Dragon kemudian melakukan serangkaian percobaan tambahan untuk mencari tanda-tanda kehidupan. Ia mengolah tanah dengan glukosa untuk melihat apakah organisme tertentu di dalam tanah mengubahnya menjadi karbon dioksida. Ia mencoba menemukan zat kimia yang disebut ATP, yang digunakan oleh semua kehidupan di Bumi untuk menyimpan energi. Selama beberapa bulan, ia mengolah potongan-potongan tanah dalam berbagai campuran nutrisi, mencoba meyakinkan mikroorganisme yang ada untuk tumbuh menjadi koloni.
"Nick mengerahkan segala upaya untuk meneliti sampel-sampel ini," kata Ferrell. Meskipun telah melakukan semua pengujian ini, ia tetap tidak menemukan apa pun di beberapa tanah. "Ini sungguh menakjubkan."
Jacqueline Gurdial, seorang ahli mikrobiologi lingkungan di University of Guelph di Kanada, menyebut hasil tersebut "menarik", terutama upaya Dragon untuk menentukan faktor apa yang memengaruhi kemungkinan menemukan mikroorganisme di lokasi tertentu. Ia menemukan bahwa ketinggian dan konsentrasi klorat yang tinggi merupakan prediktor terkuat kegagalan mendeteksi kehidupan. "Ini adalah penemuan yang sangat menarik," kata Goodyear. "Ini memberi tahu kita banyak hal tentang batas kehidupan di Bumi."
Dia tidak sepenuhnya yakin bahwa tanah mereka benar-benar tidak bernyawa, sebagian karena pengalamannya sendiri di bagian lain Antartika.
Beberapa tahun lalu, ia mempelajari tanah dari lingkungan serupa di Pegunungan Transantartika, sebuah tempat 500 mil di sebelah barat laut Gletser Shackleton yang disebut University Valley yang mungkin tidak memiliki kelembapan atau suhu leleh yang signifikan selama 120.000 tahun. Ketika ia menginkubasinya selama 20 bulan pada suhu 23°F, suhu musim panas yang umum di lembah tersebut, tanah tersebut tidak menunjukkan tanda-tanda kehidupan. Namun ketika ia memanaskan sampel tanah beberapa derajat di atas titik beku, beberapa menunjukkan pertumbuhan bakteri.
Misalnya, para ilmuwan telah menemukan bahwa sel bakteri tetap hidup bahkan setelah ribuan tahun di gletser. Ketika mereka terperangkap, metabolisme sel dapat melambat jutaan kali. Mereka masuk ke keadaan di mana mereka tidak lagi tumbuh, tetapi hanya memperbaiki kerusakan DNA yang disebabkan oleh sinar kosmik yang menembus es. Goodyear berspekulasi bahwa "para penyintas lambat" ini mungkin adalah yang ia temukan di College Valley—ia menduga bahwa jika Dragone dan Firer menganalisis tanah 10 kali lebih banyak, mereka mungkin telah menemukannya di Roberts Massif atau Schroeder Mountain.

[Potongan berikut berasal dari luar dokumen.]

Lemma Is_white_color m c : Is_white_hd (Hd_op m c) = (color m c =? Caml_white).
Proof. reflexivity. Qed.

(** What an operation on the graph does to the state. *)
Definition advances (s s' : gc) (pend pend' : Z -> Prop) : Prop :=
  inv s' /\ same_control s s' /\ mutates (memory s) (memory s') /\ darker (memory s) (memory s') /\
  forall x, guarded (memory s) pend x -> guarded (memory s') pend' x.

Lemma advances_trans s1 s2 s3 p1 p2 p3 : inv s1 -> advances s1 s2 p1 p2 -> advances s2 s3 p2 p3 -> advances s1 s3 p1 p3.
Proof.
  intros I (I2 & C2 & M2 & K2 & G2) (I3 & C3 & M3 & K3 & G3). split; auto. split; [eapply same_control_trans; eauto|].
  split; [eapply mutates_trans; eauto; apply I|]. split; [eapply darker_trans; eauto | intros x Hx; auto].
Qed.

Lemma advances_weaken s pend pend' : inv s -> (forall c, pend c -> color (memory s) c = Caml_white -> pend' c) -> advances s s pend pend'.
Proof.
  intros I H. split; auto. split; [apply same_control_refl|]. split; [apply mutates_refl; apply I|]. split; [apply darker_refl|].
  intros x. now apply guarded_pend.
Qed.

(** The short-circuit of a forwarding block. *)
Lemma store_advances s v i f pend : inv s -> L v -> tag (memory s) v < No_scan_tag -> 0 <= i < wosize (memory s) v ->
  color (memory s) v = Caml_black -> Is_block (Op_val (memory s) v i) = true -> (forall c, pend c -> L c) ->
  (pointer f -> good L (memory s) f /\ reach (memory s) v (base (memory s) f)) -> advances s (set_field v i f s) pend pend.
Proof.
  intros I Hv Ht Hi Hb Old P Hf. pose proof (inv_heap s I) as W. pose proof (inv_live s I) as V.
  assert (C : same_control s (set_field v i f s)) by now split.
  assert (K : forall b, In b B -> color (memory (set_field v i f s)) b = color (memory s) b) by (intros b; exact (store_color B L _ v i f W V Hv Hi b)).
  assert (M : mutates (memory s) (memory (set_field v i f s))) by (apply store_mutates; auto; apply I).
  split; [|split; [auto|split; [auto|split]]].
  - apply (inv_update s); try exact (mu_keeps _ _ _ _ M); auto; try apply I.
    + intros b Hb'. rewrite K by auto. now apply (inv_grays s I).
    + apply Forall_forall. intros b Hb'. destruct (proj1 (Forall_forall _ _) (inv_stack s I) b Hb') as [Lb Cb]. split; auto. rewrite K; auto. now apply (live_in B L _ V).
    + intros Hp. split; auto. intros b Hb'. rewrite K by auto. destruct (in_dec Z.eq_dec b (gray_vals s)); auto.
  - intros b Ib. left. now rewrite K.
  - intros x. apply (guarded_store B L (memory s) pend); auto; try apply I. intros Pf. now apply Hf.
Qed.

Lemma child_mutates m m' k v y : mutates m m' -> live_wf B L m -> L v -> tag m v < No_scan_tag -> 0 <= k ->
  (forall i, k <= i < wosize m v -> Op_val m' v i = Op_val m v i) -> child_from m k v y -> child_from m' k v y.
Proof.
  intros M V Hv Ht Hk E (i & Hi & P & ->). pose proof (mu_shape _ _ _ _ M) as S.
  destruct (ss_header B m m' S v (live_in B L m V v Hv)) as (_ & _ & Ew). exists i. rewrite Ew, E by auto. split; auto. split; auto.
  symmetry. apply (good_same B L m m' _ S V). apply (live_field B L m V); auto. lia.
Qed.

Lemma child_next m k v y : child_from m k v y -> (pointer (Op_val m v k) /\ y = base m (Op_val m v k)) \/ child_from m (k + 1) v y.
Proof.
  intros (i & Hi & P & ->). destruct (Z.eq_dec i k) as [->|]; [left; auto | right]. exists i. split; [lia | auto].
Qed.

Brent Christner, yang mempelajari mikroba Antartika di Universitas Florida di Gainesville, percaya bahwa tanah kering di dataran tinggi ini dapat membantu meningkatkan pencarian kehidupan di Mars.

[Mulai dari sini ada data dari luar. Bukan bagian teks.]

(** ** Finalised values *)

Lemma final_again_in m f : live_wf B L m -> closed m -> final_ok L m f -> S (base m (val f)) -> forall w f', final_again 2 m f = Ok (w, f') ->
  pointer (val f') -> good L m (val f') /\ S (base m (val f')).
Proof.
  intros V Cl [P Hf] Sf w f'. cbn [final_again].
  assert (Same : forall w', Ok (w', f) = Ok (w, f') -> pointer (val f') -> good L m (val f') /\ S (base m (val f'))) by (intros w' E; injection E as _ <-; auto).
  destruct (Is_white_val m (val f)); [|apply Same]. destruct (Z.eqb_spec (Tag_hd (Hd_op m (val f))) Forward_tag) as [Tf|]; [|apply Same].
  set (fv := Forward_value m (val f)). destruct (Is_block fv && keep_forward m fv) eqn:K; [apply Same|].
  assert (Ex : base m (val f) = val f) by (unfold base, tag; rewrite Tf; reflexivity). assert (Lx : L (val f)) by (rewrite <- Ex; apply Hf).
  assert (Tx : tag m (val f) < No_scan_tag) by (unfold tag; rewrite Tf; reflexivity). assert (Wx : 0 <= 0 < wosize m (val f)) by (split; [lia | now apply (live_forward B L m V)]).
  assert (G : pointer fv -> good L m fv /\ S (base m fv)).
  { intros Pf. split; [now apply (live_field B L m V (val f) 0)|]. apply (Cl (val f)); auto; [now rewrite <- Ex | exact (reach_field m (val f) 0 Tx Wx Pf)]. }
  assert (Done : forall w', Ok (w', Final (fun_ f) fv (offset f)) = Ok (w, f') -> pointer (val f') -> good L m (val f') /\ S (base m (val f')))
    by (intros w' E; injection E as _ <-; exact G).
  destruct (Is_block fv && Is_in_heap fv) eqn:Q; [|apply Done]. cbn [val fun_ offset]. destruct (Is_white_val m fv); [|apply Done].
  apply andb_prop in Q. rewrite (proj1 Q) in K. cbn [andb] in K. apply keep_forward_tag in K. unfold tag in K.
  destruct (Z.eqb_spec (Tag_hd (Hd_op m fv)) Forward_tag); [contradiction | apply Done].
Qed.

Lemma final_split_in m l : heap_wf B m -> live_wf B L m -> closed m -> Forall (final_ok L m) l -> (forall f, In f l -> S (base m (val f))) ->
  forall todo kept, final_split m l = Ok (todo, kept) ->
  (forall f, In f (todo ++ kept) -> pointer (val f) -> good L m (val f) /\ S (base m (val f))) /\ Forall (final_ok L m) kept.
Proof.
  intros W V Cl F. induction F as [|f l Hf F IH]; intros Hs todo kept; cbn [final_split]; [intros E; injection E as <- <-; split; [intros ? [] | auto]|].
  destruct (final_again_spec B L m f W V Hf) as (w & f' & E & Gf). rewrite E.
  pose proof (final_again_in m f V Cl Hf (Hs f (or_introl eq_refl)) w f' E) as Gf'.
  destruct (final_split m l) as [[todo' kept']| |]; try discriminate. destruct (IH (fun g Hg => Hs g (or_intror Hg)) todo' kept' eq_refl) as [IH1 IH2].
  destruct w; intros E'; injection E' as <- <-; (split; [|auto]); intros g Hg.
  - destruct Hg as [->|Hg]; auto.
  - apply in_app_or in Hg as [Hg|[->|Hg]]; auto; apply IH1; apply in_or_app; auto.
Qed.

Lemma final_update_in s s' : inv s -> closed (memory s) -> finals_in s -> marked_in (memory s) -> caml_final_update s = Ok s' ->
  marked_in (memory s') /\ finals_in s'.
Proof.
  intros I Cl Fi Mi. unfold caml_final_update. destruct (existsb _ _); [|intros E; injection E as <-; auto].
  destruct (final_split (memory s) (finalisable s)) as [[todo kept]| |] eqn:E; try discriminate. intros E'; injection E' as <-. rewrite fold_darken_vals.
  destruct (final_split_in _ _ (inv_heap B L s I) (inv_live B L s I) Cl (inv_final B L s I) Fi todo kept E) as [G Fk].
  pose proof (set_final_marks B L s kept (to_do s ++ [todo]) I Fk) as M1. set (s1 := set_final _ _ s) in *.
  assert (F : Forall (fun v => pointer v -> good L (memory s1) v /\ S (base (memory s1) v)) (map val todo)).
  { apply Forall_map, Forall_forall. intros f Hf. apply G. apply in_or_app. auto. }
  split; [apply darken_all_in; auto; apply M1|]. intros f.
  assert (F' : Forall (fun v => pointer v -> good L (memory s1) v) (map val todo)) by (eapply Forall_impl; [|exact F]; cbn; tauto).
  destruct (darken_all_spec B L (map val todo) s1 (mk_inv _ _ _ _ M1) F') as (M2 & _ & C2 & _). rewrite (sc_final _ _ C2). intros Hf.
  destruct (proj1 (Forall_forall _ _) Fk f Hf) as [P Gf]. destruct (good_same B L (memory s1) _ _ (mk_shape _ _ _ _ M2) (inv_live B L s I) Gf) as [-> _].
  apply G; auto. apply in_or_app. auto.
Qed.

Ia mencatat bahwa wahana antariksa Viking 1 dan Viking 2, yang mendarat di Mars pada tahun 1976, melakukan eksperimen pendeteksian kehidupan yang sebagian didasarkan pada studi tanah dataran rendah di dekat pantai Antartika, suatu wilayah yang disebut Lembah Kering. Sebagian tanah ini menjadi basah akibat air lelehan di musim panas. Tanah-tanah ini tidak hanya mengandung mikroorganisme, tetapi di beberapa tempat juga mengandung cacing-cacing kecil dan hewan-hewan lainnya.
Sebaliknya, tanah yang lebih tinggi dan kering di Gunung Roberts dan Gunung Schroeder mungkin menyediakan tempat pengujian yang lebih baik untuk instrumen Mars.
"Permukaan Mars sangat buruk," kata Christner. "Tidak ada organisme di Bumi yang dapat bertahan hidup di permukaannya"—setidaknya satu atau dua inci bagian atas. Setiap wahana antariksa yang menuju ke sana untuk mencari kehidupan harus siap beroperasi di beberapa tempat paling keras di Bumi.
Hak cipta © 1996–2015 National Geographic Society. Hak cipta © National Geographic Partners, LLC, 2015-2023. Semua hak dilindungi undang-undang.